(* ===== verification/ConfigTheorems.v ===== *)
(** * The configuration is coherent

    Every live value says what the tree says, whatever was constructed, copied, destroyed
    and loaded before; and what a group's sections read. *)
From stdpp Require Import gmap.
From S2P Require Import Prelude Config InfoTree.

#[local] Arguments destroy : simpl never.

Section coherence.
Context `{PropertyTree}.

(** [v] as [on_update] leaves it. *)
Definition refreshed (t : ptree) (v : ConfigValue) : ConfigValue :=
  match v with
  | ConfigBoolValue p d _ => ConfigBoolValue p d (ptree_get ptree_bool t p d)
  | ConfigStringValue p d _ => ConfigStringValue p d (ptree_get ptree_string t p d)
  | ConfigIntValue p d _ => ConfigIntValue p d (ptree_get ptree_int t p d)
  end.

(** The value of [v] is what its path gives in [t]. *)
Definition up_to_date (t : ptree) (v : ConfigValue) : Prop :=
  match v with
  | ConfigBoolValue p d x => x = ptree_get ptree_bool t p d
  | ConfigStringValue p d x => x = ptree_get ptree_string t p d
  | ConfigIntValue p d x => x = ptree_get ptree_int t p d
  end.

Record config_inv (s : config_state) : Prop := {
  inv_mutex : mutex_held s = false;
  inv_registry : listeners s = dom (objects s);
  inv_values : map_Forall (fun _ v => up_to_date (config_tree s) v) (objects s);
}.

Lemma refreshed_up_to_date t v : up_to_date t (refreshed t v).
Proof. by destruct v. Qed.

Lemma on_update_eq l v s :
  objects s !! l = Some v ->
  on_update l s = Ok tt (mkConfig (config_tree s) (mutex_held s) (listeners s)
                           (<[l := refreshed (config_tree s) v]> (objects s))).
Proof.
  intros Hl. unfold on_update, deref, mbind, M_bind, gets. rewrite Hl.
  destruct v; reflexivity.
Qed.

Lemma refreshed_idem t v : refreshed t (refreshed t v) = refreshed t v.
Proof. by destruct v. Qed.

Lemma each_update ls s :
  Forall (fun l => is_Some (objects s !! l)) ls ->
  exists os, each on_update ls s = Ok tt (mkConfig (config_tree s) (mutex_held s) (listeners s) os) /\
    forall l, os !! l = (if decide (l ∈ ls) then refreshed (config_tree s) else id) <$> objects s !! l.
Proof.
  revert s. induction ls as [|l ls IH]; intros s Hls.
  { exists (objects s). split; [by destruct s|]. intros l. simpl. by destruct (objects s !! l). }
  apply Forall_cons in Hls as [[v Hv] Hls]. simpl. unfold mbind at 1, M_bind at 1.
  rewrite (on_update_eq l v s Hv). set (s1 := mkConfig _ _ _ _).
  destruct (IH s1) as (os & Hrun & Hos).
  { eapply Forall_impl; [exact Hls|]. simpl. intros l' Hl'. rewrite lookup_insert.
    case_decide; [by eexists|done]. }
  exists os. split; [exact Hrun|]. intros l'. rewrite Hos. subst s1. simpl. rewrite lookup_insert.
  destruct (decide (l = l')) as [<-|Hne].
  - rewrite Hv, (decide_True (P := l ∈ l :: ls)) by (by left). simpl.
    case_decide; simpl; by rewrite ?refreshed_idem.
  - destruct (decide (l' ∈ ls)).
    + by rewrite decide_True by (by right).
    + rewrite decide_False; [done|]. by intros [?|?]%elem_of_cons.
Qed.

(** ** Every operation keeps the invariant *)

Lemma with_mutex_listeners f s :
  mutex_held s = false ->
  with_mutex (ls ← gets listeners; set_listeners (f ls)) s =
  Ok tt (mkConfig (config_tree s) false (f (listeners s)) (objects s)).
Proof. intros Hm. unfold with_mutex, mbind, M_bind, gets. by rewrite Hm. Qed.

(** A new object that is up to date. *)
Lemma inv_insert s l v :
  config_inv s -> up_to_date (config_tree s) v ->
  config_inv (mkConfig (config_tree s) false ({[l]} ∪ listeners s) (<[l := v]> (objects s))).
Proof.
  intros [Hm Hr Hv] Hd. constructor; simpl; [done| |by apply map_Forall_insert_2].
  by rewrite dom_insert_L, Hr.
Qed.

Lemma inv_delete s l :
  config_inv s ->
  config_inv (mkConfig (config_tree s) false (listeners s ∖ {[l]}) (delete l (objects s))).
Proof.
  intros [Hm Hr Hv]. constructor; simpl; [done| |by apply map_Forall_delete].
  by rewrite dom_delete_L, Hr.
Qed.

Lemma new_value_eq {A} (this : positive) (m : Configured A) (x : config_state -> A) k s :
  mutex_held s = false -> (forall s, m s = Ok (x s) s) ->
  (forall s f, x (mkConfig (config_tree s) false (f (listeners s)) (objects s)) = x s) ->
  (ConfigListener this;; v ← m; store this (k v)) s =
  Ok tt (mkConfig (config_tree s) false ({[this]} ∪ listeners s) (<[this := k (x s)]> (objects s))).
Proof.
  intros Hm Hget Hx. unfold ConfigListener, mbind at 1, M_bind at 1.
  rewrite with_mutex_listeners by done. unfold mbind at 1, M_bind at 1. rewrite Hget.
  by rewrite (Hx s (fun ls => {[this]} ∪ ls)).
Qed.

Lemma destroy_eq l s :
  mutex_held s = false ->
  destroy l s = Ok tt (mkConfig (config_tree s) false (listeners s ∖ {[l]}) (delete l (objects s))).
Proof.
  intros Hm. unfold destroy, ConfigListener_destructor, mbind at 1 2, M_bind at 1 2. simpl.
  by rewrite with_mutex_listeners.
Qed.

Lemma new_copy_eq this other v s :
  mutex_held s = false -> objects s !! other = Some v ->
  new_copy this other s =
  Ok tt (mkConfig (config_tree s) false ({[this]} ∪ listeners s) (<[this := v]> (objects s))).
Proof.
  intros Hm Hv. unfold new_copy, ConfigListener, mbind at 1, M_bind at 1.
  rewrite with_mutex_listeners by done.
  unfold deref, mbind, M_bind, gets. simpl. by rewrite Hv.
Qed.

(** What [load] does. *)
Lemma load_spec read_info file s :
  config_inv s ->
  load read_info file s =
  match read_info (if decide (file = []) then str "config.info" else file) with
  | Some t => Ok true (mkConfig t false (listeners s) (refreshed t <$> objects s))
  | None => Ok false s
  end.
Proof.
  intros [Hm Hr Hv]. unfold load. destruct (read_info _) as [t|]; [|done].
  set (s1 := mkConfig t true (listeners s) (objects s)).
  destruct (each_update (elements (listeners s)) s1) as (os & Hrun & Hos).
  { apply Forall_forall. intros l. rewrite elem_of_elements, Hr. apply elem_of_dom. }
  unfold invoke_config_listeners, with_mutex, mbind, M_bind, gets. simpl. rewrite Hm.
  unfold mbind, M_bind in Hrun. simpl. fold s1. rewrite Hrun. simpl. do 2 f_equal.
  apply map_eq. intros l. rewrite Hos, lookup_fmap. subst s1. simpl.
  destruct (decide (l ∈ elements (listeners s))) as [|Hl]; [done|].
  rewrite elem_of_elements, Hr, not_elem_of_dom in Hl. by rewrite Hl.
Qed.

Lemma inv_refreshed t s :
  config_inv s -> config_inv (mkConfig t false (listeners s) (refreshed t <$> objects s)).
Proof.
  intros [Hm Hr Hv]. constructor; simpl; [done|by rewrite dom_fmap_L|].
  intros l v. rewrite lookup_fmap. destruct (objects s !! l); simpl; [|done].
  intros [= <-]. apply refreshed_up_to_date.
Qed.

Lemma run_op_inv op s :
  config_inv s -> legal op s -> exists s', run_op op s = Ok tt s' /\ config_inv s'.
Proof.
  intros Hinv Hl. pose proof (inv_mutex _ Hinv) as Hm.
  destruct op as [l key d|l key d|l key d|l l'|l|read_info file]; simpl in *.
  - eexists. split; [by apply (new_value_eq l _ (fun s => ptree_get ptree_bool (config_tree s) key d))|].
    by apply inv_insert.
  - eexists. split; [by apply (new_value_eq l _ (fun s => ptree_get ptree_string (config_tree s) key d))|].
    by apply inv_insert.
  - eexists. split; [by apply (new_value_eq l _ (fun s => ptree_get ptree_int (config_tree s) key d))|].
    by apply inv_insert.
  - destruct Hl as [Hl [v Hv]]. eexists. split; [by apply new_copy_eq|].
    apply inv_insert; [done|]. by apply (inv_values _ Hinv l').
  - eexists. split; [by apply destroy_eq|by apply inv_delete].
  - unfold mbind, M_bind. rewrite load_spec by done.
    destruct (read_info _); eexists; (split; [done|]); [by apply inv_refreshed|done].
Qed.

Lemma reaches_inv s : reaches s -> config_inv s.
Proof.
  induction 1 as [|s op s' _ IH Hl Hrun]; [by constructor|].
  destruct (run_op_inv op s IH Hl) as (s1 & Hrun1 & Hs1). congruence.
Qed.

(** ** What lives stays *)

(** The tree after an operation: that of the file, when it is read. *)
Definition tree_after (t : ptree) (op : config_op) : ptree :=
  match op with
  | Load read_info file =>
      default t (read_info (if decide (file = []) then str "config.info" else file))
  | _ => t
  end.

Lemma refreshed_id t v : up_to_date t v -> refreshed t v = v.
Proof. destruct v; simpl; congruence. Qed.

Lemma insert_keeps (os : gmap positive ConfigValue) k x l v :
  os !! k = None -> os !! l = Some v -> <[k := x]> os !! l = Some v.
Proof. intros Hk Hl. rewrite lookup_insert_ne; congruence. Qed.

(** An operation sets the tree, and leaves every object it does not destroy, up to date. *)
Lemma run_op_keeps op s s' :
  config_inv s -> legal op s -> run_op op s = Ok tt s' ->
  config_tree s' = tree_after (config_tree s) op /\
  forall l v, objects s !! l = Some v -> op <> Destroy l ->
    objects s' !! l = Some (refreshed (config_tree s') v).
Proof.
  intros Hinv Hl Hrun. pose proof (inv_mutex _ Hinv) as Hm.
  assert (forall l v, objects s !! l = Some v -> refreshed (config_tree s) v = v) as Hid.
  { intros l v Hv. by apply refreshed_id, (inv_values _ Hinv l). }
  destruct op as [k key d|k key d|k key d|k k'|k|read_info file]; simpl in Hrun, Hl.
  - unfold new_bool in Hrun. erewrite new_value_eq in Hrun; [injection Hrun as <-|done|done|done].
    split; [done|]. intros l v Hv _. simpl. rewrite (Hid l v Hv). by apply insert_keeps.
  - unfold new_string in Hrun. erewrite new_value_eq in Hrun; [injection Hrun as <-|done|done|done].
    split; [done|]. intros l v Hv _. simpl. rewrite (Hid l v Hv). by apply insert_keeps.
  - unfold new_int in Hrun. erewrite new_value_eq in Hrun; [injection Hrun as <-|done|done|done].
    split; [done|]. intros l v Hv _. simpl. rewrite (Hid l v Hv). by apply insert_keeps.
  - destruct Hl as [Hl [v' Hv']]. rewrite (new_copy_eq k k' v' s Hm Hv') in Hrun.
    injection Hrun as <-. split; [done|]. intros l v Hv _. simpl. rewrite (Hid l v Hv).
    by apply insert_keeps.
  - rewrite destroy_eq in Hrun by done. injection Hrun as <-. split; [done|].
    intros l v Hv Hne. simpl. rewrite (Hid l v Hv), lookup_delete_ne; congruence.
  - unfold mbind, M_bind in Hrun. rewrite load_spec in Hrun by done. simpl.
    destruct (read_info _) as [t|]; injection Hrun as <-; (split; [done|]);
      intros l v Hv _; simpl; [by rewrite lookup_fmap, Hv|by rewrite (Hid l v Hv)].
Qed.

__Your instructions__. Give back the listing exactly, please, from its first line to the line containing "exists os, each", inclusive, and nothing past that line.

__Answer box__.
(* ===== verification/ConfigTheorems.v ===== *)
(** * The configuration is coherent

    Every live value says what the tree says, whatever was constructed, copied, destroyed
    and loaded before; and what a group's sections read. *)
From stdpp Require Import gmap.
From S2P Require Import Prelude Config InfoTree.

#[local] Arguments destroy : simpl never.

Section coherence.
Context `{PropertyTree}.

(** [v] as [on_update] leaves it. *)
Definition refreshed (t : ptree) (v : ConfigValue) : ConfigValue :=
  match v with
  | ConfigBoolValue p d _ => ConfigBoolValue p d (ptree_get ptree_bool t p d)
  | ConfigStringValue p d _ => ConfigStringValue p d (ptree_get ptree_string t p d)
  | ConfigIntValue p d _ => ConfigIntValue p d (ptree_get ptree_int t p d)
  end.

(** The value of [v] is what its path gives in [t]. *)
Definition up_to_date (t : ptree) (v : ConfigValue) : Prop :=
  match v with
  | ConfigBoolValue p d x => x = ptree_get ptree_bool t p d
  | ConfigStringValue p d x => x = ptree_get ptree_string t p d
  | ConfigIntValue p d x => x = ptree_get ptree_int t p d
  end.

Record config_inv (s : config_state) : Prop := {
  inv_mutex : mutex_held s = false;
  inv_registry : listeners s = dom (objects s);
  inv_values : map_Forall (fun _ v => up_to_date (config_tree s) v) (objects s);
}.

Lemma refreshed_up_to_date t v : up_to_date t (refreshed t v).
Proof. by destruct v. Qed.

Lemma on_update_eq l v s :
  objects s !! l = Some v ->
  on_update l s = Ok tt (mkConfig (config_tree s) (mutex_held s) (listeners s)
                           (<[l := refreshed (config_tree s) v]> (objects s))).
Proof.
  intros Hl. unfold on_update, deref, mbind, M_bind, gets. rewrite Hl.
  destruct v; reflexivity.
Qed.

Lemma refreshed_idem t v : refreshed t (refreshed t v) = refreshed t v.
Proof. by destruct v. Qed.

Lemma each_update ls s :
  Forall (fun l => is_Some (objects s !! l)) ls ->
  exists os, each on_update ls s = Ok tt (mkConfig (config_tree s) (mutex_held s) (listeners s) os) /\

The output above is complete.